§ **Assigned task**:
Please quote exactly the lines below from the line containing "intros x. split;" to the line containing "- by apply (join_finish_slots", both lines included, and nothing else.

(Beginning of Data provided)

Ltac briefs_step :=
  first
    [ lazymatch goal with
      | |- frames _ (modify (upd_rt (upd_thread _ (set_state _)))) => apply briefs_set_state
      | |- frames _ (deref _) => apply frames_deref
      | |- frames _ gth_thread_current_slot_index => apply frames_slot_index
      | |- frames _ gth_thread_block => apply briefs_block
      | |- frames _ (gth_thread_unblock_slot _) => apply briefs_unblock
      end
    | frames_step
    | lazymatch goal with |- frames _ (modify _) => apply frames_modify; intros; by split end ].
Ltac briefs_tac := autounfold with keeps; cbv zeta; repeat briefs_step.

Lemma briefs_lock_acquire m : frames same_briefs (lock_acquire m).
Proof. unfold lock_acquire. briefs_tac. Qed.

Lemma briefs_lock_wait fuel m my_slot : frames same_briefs (lock_wait fuel m my_slot).
Proof.
  induction fuel as [|fuel IH]; [by intros w|]. cbn [lock_wait]. unfold mutex_enqueue.
  briefs_tac; [apply briefs_lock_acquire|apply IH].
Qed.

Lemma briefs_lock m : frames same_briefs (gth_mutex_lock m).
Proof. unfold gth_mutex_lock, mutex_enqueue. briefs_tac; [apply briefs_lock_wait|apply briefs_lock_acquire]. Qed.

Lemma briefs_unlock m : frames same_briefs (gth_mutex_unlock m).
Proof. unfold gth_mutex_unlock. briefs_tac. Qed.

Lemma briefs_sem_wait s : frames same_briefs (gth_sem_wait s).
Proof. unfold gth_sem_wait, mark_blocked. briefs_tac. Qed.

Lemma briefs_cond_wait c m : frames same_briefs (gth_cond_wait c m).
Proof. unfold gth_cond_wait, cond_wait_undo, mark_blocked. briefs_tac. apply briefs_unlock. Qed.

Lemma briefs_broadcast_loop n : ∀ c k, frames same_briefs (broadcast_loop n c k).
Proof.
  induction n as [|n IH]; intros c k; cbn [broadcast_loop]; briefs_tac; try apply IH. by intros w.
Qed.

(** The functions on synchronisation objects. *)
Definition about_objects (a : api) : bool :=
  match a with
  | AMutexInit _ | ALock _ | ATrylock _ | AUnlock _ | AMutexDestroy _ | ASemInit _ _ | ASemWait _ | ASemPost _ | ASemDestroy _
  | ACondInit _ | ACondWait _ _ | ACondSignal _ | ACondBroadcast _ | ACondDestroy _ => true
  | _ => false
  end.

Lemma briefs_api a : about_objects a = true → frames same_briefs (api_call a).
Proof.
  intros Ha. destruct a; try done; cbn [api_call]; try apply frames_returning.
  - unfold gth_mutex_init. briefs_tac.
  - apply briefs_lock.
  - unfold gth_mutex_trylock. briefs_tac.
  - apply briefs_unlock.
  - unfold gth_mutex_destroy. briefs_tac.
  - unfold gth_sem_init. briefs_tac.
  - apply briefs_sem_wait.
  - unfold gth_sem_post. briefs_tac.
  - unfold gth_sem_destroy. briefs_tac.
  - unfold gth_cond_init. briefs_tac.
  - apply briefs_cond_wait.
  - unfold gth_cond_signal. briefs_tac.
  - unfold gth_cond_broadcast. briefs_tac. apply briefs_broadcast_loop.
  - unfold gth_cond_destroy. briefs_tac.
Qed.

Lemma briefs_resume k :
  match k with KRunNext _ _ => False | _ => True end → frames same_briefs (resume_frame k).
Proof.
  destruct k as [|m my_slot|m| |prev kr]; intros H; cbn [resume_frame]; try done; try apply frames_ret.
  - apply briefs_lock_wait.
  - apply briefs_lock.
Qed.

(** The public functions that fill or clear a slot. *)
Definition moves_slots (a : api) : bool :=
  match a with AInit _ | AShutdown | ACreate _ _ _ _ | AJoin _ => true | _ => false end.

Lemma slots_api a w :
  trace_ok (rt_trace (w_rt w)) → moves_slots a = false →
  match api_call a w with Done (_, w') => same_slots w w' | _ => True end.
Proof.
  intros Ht Hm. destruct (about_objects a) eqn:Ha.
  { pose proof (briefs_api a Ha w) as H. destruct (api_call a w) as [[r w']| |]; [by apply briefs_slots|done..]. }
  destruct a; try done; cbn [api_call]; try (apply frames_bind; [apply frames_gets|intros; apply frames_ret]).
  - apply frames_yield.
  - apply frames_returning, frames_cancel.
  - pose proof (frames_trace_start (R := same_slots) path w Ht) as H. unfold returning, bind.
    by destruct (gth_trace_start path w) as [[st w']| |].
  - pose proof (frames_trace_stop (R := same_slots) w Ht) as H. unfold returning, bind.
    by destruct (gth_trace_stop w) as [[st w']| |].
  - apply frames_returning, frames_replay_from.
  - apply frames_returning, frames_fuzz_set_rate.
  - apply frames_returning, frames_set_mode.
Qed.

(** ** Functions that fill or clear one slot *)

Definition only_slot (i : nat) (w w' : world) : Prop :=
  rt_scheduler_ctx (w_rt w') = rt_scheduler_ctx (w_rt w) ∧
  ∀ j, j ≠ i → rt_threads (w_rt w') !! j = rt_threads (w_rt w) !! j.

#[export] Instance only_slot_keep i : Keep (only_slot i).
Proof.
  split; [split|].
  - by intros w.
  - intros w1 w2 w3 [E1 H1] [E2 H2]. split; [congruence|]. intros j Hj. by rewrite H2, H1.
  - intros w w' _ E1 [= _ E2]. split; [done|]. intros j _. by rewrite E1.
Qed.

Lemma only_upd_thread i f : frames (only_slot i) (modify (upd_rt (upd_thread i f))).
Proof. apply frames_modify. intros w. split; [done|]. intros j Hj. cbn. by rewrite list_lookup_alter_ne. Qed.

Lemma only_stack_allocate i size : frames (only_slot i) (gth_stack_allocate size).
Proof.
  intros w. pose proof (stack_allocate_frame size w) as H. unfold returns in H.
  destruct (gth_stack_allocate size w) as [[a w']| |]; [|done..]. rewrite H. by split.
Qed.

Ltac only_step :=
  first
    [ lazymatch goal with
      | |- frames _ (modify (upd_rt (upd_thread _ _))) => apply only_upd_thread
      | |- frames _ (gth_stack_allocate _) => apply only_stack_allocate
      end
    | frames_step ].

Lemma create_only out attr fn arg w :
  match gth_thread_create out attr fn arg w with
  | Done (_, w') => w' = w ∨ ∃ i t, rt_threads (w_rt w) !! i = Some t ∧ is_empty t = true ∧ only_slot i w w'
  | _ => True
  end.
Proof.
  unfold gth_thread_create. destruct (negb _); [by left|]. destruct (_ || _); [by left|].
  unfold bind at 1, gth_thread_acquire_slot. destruct (gth_runtime_alloc_thread_slot (w_rt w)) as [i|] eqn:Ha; [|by left].
  apply alloc_slot_Some in Ha as (t & Ht & He). set (w1 := upd_rt (upd_thread i _) w).
  assert (H1 : only_slot i w w1) by (split; [done|]; intros j Hj; cbn; by rewrite list_lookup_alter_ne).
  clearbody w1. match goal with |- context [?m w1] => assert (Hm : frames (only_slot i) m) end.
  { autounfold with keeps. repeat only_step. }
  specialize (Hm w1). match goal with |- context [?m w1] => destruct (m w1) as [[r w2]| |]; [|done..] end.
  right. exists i, t. split_and!; [done|by apply is_empty_true|]. by etrans.
Qed.

Lemma only_join_finish i : frames (only_slot i) (join_finish i).
Proof.
  unfold join_finish, gth_thread_release_slot, destroy_context. repeat only_step.
  apply frames_modify. intros w. unfold gth_stack_free, munmap. by destruct (_ && _).
Qed.

(** ** What a call does to the slots *)

(** [what] is the call, [None] when a stack continues after a switch. *)
Inductive slot_change (cur : option nat) (what : option api) (w w' : world) : result → Prop :=
| sc_same r : grounds w' = grounds w → rt_threads (w_rt w') = rt_threads (w_rt w) → slot_change cur what w w' (Return r)
| sc_yield c t : cur = Some c → grounds w' = grounds w → rt_threads (w_rt w) !! c = Some t → is_empty t = false →
    rt_threads (w_rt w') = <[c := set_state GTH_THREAD_READY t]> (rt_threads (w_rt w)) →
    slot_change cur what w w' (Swap (ThreadCtx c) SchedCtx KYield)
| sc_dispatch i t k : cur = None → grounds w' = grounds w → rt_threads (w_rt w) !! i = Some t → is_ready t = true →
    rt_threads (w_rt w') = <[i := set_state GTH_THREAD_RUNNING t]> (rt_threads (w_rt w)) →
    slot_change cur what w w' (Swap SchedCtx (ThreadCtx i) (KRunNext 0 k))
| sc_cancel i t r : what = Some (ACancel (th_tid t)) → grounds w' = grounds w → rt_threads (w_rt w) !! i = Some t →
    is_empty t = false → rt_threads (w_rt w') = <[i := canceled t]> (rt_threads (w_rt w)) → slot_change cur what w w' (Return r)
| sc_create i t r : rt_threads (w_rt w) !! i = Some t → is_empty t = true → only_slot i w w' →
    slot_change cur what w w' (Return r)
| sc_release i t r : cur = None → rt_scheduler_ctx (w_rt w') = rt_scheduler_ctx (w_rt w) →
    rt_threads (w_rt w) !! i = Some t → gth_thread_is_terminal (th_state t) = true →
    rt_threads (w_rt w') = <[i := thread_zero]> (rt_threads (w_rt w)) → slot_change cur what w w' (Return r)
| sc_clear r : cur = None → what = Some AShutdown ∨ (∀ i t, rt_threads (w_rt w) !! i = Some t → is_empty t = true) →
    rt_threads (w_rt w') = replicate GTH_MAX_THREADS thread_zero → slot_change cur what w w' (Return r).

(** The thread [tid] is in slot [i]. *)
Definition slot_of (w : world) (i : nat) (tid : Z) : Prop :=
  ∃ t, rt_threads (w_rt w) !! i = Some t ∧ is_empty t = false ∧ th_tid t = tid.

(** A switch point of main in a join names the slot of the thread that is joined. *)
Definition joins (w : world) (r : result) : Prop :=
  match r with
  | Swap _ _ (KRunNext _ (InJoin tid i)) => slot_of w i tid
  | _ => True
  end.

(** The books of the library change, nothing else. *)
Definition same_table (w w' : world) : Prop :=
  objs w' = objs w ∧ rt_threads (w_rt w') = rt_threads (w_rt w) ∧ grounds w' = grounds w.

#[export] Instance same_table_keep : Keep same_table.
Proof.
  split; [split|].
  - by intros w.
  - intros w1 w2 w3 (? & ? & ?) (? & ? & ?). split_and!; congruence.
  - by intros w w'.
Qed.

Lemma sc_table cur what w w' r : same_table w w' → slot_change cur what w w' (Return r).
Proof. intros (_ & ? & ?). by apply sc_same. Qed.

(** ** Main runs threads *)

Section main.
Context (w : world) (Hw : world_ok w) (Hc : cur_ok None (w_rt w)) (Hini : rt_initialized (w_rt w) = true).

Lemma run_next_slots what k r w' :
  gth_scheduler_run_next k w = Done (r, w') →
  match r with
  | inl st => st = GTH_ENOTFOUND ∧ ∀ x, slot_change None what w w' (Return x)
  | inr sw => slot_change None what w w' sw ∧ ∃ i, sw = Swap SchedCtx (ThreadCtx i) (KRunNext 0 k)
  end.
Proof using All.
  intros E. pose proof (run_next_outcome k w Hw Hc Hini) as Ho. pose proof (frames_run_next (R := same_slots) k w) as Hs.
  unfold safe in Ho. rewrite E in Ho, Hs. destruct Hs as [Hg _]. destruct r as [st|sw]; cbn in Ho.
  - destruct Ho as (-> & Ets & _). split; [done|]. intros x. by apply sc_same.
  - destruct Ho as (j & u & -> & Hu & Hr & Ets & _). split; [by eapply sc_dispatch|by exists j].
Qed.

(** The end of a join. *)
Lemma join_finish_slots what i t r w' :
  rt_threads (w_rt w) !! i = Some t → gth_thread_is_terminal (th_state t) = true →
  join_finish i w = Done (r, w') → slot_change None what w w' r ∧ joins w r.
Proof using Hw.
  intros Ht Hterm E. pose proof (join_finish_outcome i t w Ht Hterm) as Ho. unfold returns in Ho. rewrite E in Ho.
  destruct Ho as [-> [Ets _]]. split; [|done]. eapply sc_release; try done.
  pose proof (only_join_finish i w) as H. rewrite E in H. apply H.
Qed.

Lemma join_loop_slots what tid i t r w' :
  gth_runtime_find_thread (w_rt w) tid = Some i → rt_threads (w_rt w) !! i = Some t →
  (x <- run_until_loop tid i;; join_after_run_until tid x) w = Done (r, w') →
  slot_change None what w w' r ∧ joins w r.
Proof using All.
  intros Hfind Ht E. unfold bind at 1, run_until_loop, bind at 1, thread_at, deref in E. rewrite Ht in E.
  destruct (gth_thread_is_terminal (th_state t)) eqn:Hterm.
  - unfold ret, join_after_run_until in E. rewrite Hfind in E. by apply (join_finish_slots what i t r w' Ht Hterm).
  - unfold bind at 1 in E.
    destruct (gth_scheduler_run_next (InJoin tid i) w) as [[x w1]| |] eqn:En; [|done..].
    apply (run_next_slots what) in En. destruct x as [st|sw].
    + destruct En as [-> Hs]. cbn in E. injection E as <- <-. by split.
    + destruct En as [Hs [j ->]]. cbn in E. injection E as <- <-. split; [done|].
      apply find_thread_Some in Hfind as (t' & Ht' & He & Htid). simplify_eq.
      exists t'. split_and!; [done|by apply is_empty_false|done].
Qed.

Lemma join_slots what tid r w' :
  gth_thread_join tid w = Done (r, w') → slot_change None what w w' r ∧ joins w r.
Proof using All.
  intros E. assert (Hsame : ∀ x, slot_change None what w w (Return x) ∧ joins w (Return x)).
  { intros x. split; [by apply sc_same|done]. }
  unfold gth_thread_join in E. rewrite Hini in E. cbn [negb] in E. rewrite (co_current _ _ Hc) in E.
  destruct (tid =? 0) eqn:Hz; [injection E as <- <-; apply Hsame|].
  destruct (gth_runtime_find_thread (w_rt w) tid) as [i|] eqn:Hfind; [|injection E as <- <-; apply Hsame].
  pose proof Hfind as (t & Ht & _)%find_thread_Some. unfold bind at 1, thread_at, deref in E. rewrite Ht in E.
  destruct (gth_thread_is_terminal (th_state t)) eqn:Hterm; cbn [negb] in E.
  - by apply (join_finish_slots what i t r w' Ht Hterm).
  - apply (join_loop_slots what tid i t r w' Hfind Ht). rewrite <- E.
    assert (Eru : gth_scheduler_run_until tid w = run_until_loop tid i w).
    { unfold gth_scheduler_run_until. by rewrite Hini, (co_current _ _ Hc), Hz, Hfind. }
    unfold bind. by rewrite Eru.
Qed.
End main.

(End of Data provided)

§ **Answer**:
  { intros x. split; [by apply sc_same|done]. }
  unfold gth_thread_join in E. rewrite Hini in E. cbn [negb] in E. rewrite (co_current _ _ Hc) in E.
  destruct (tid =? 0) eqn:Hz; [injection E as <- <-; apply Hsame|].
  destruct (gth_runtime_find_thread (w_rt w) tid) as [i|] eqn:Hfind; [|injection E as <- <-; apply Hsame].
  pose proof Hfind as (t & Ht & _)%find_thread_Some. unfold bind at 1, thread_at, deref in E. rewrite Ht in E.
  destruct (gth_thread_is_terminal (th_state t)) eqn:Hterm; cbn [negb] in E.
  - by apply (join_finish_slots what i t r w' Ht Hterm).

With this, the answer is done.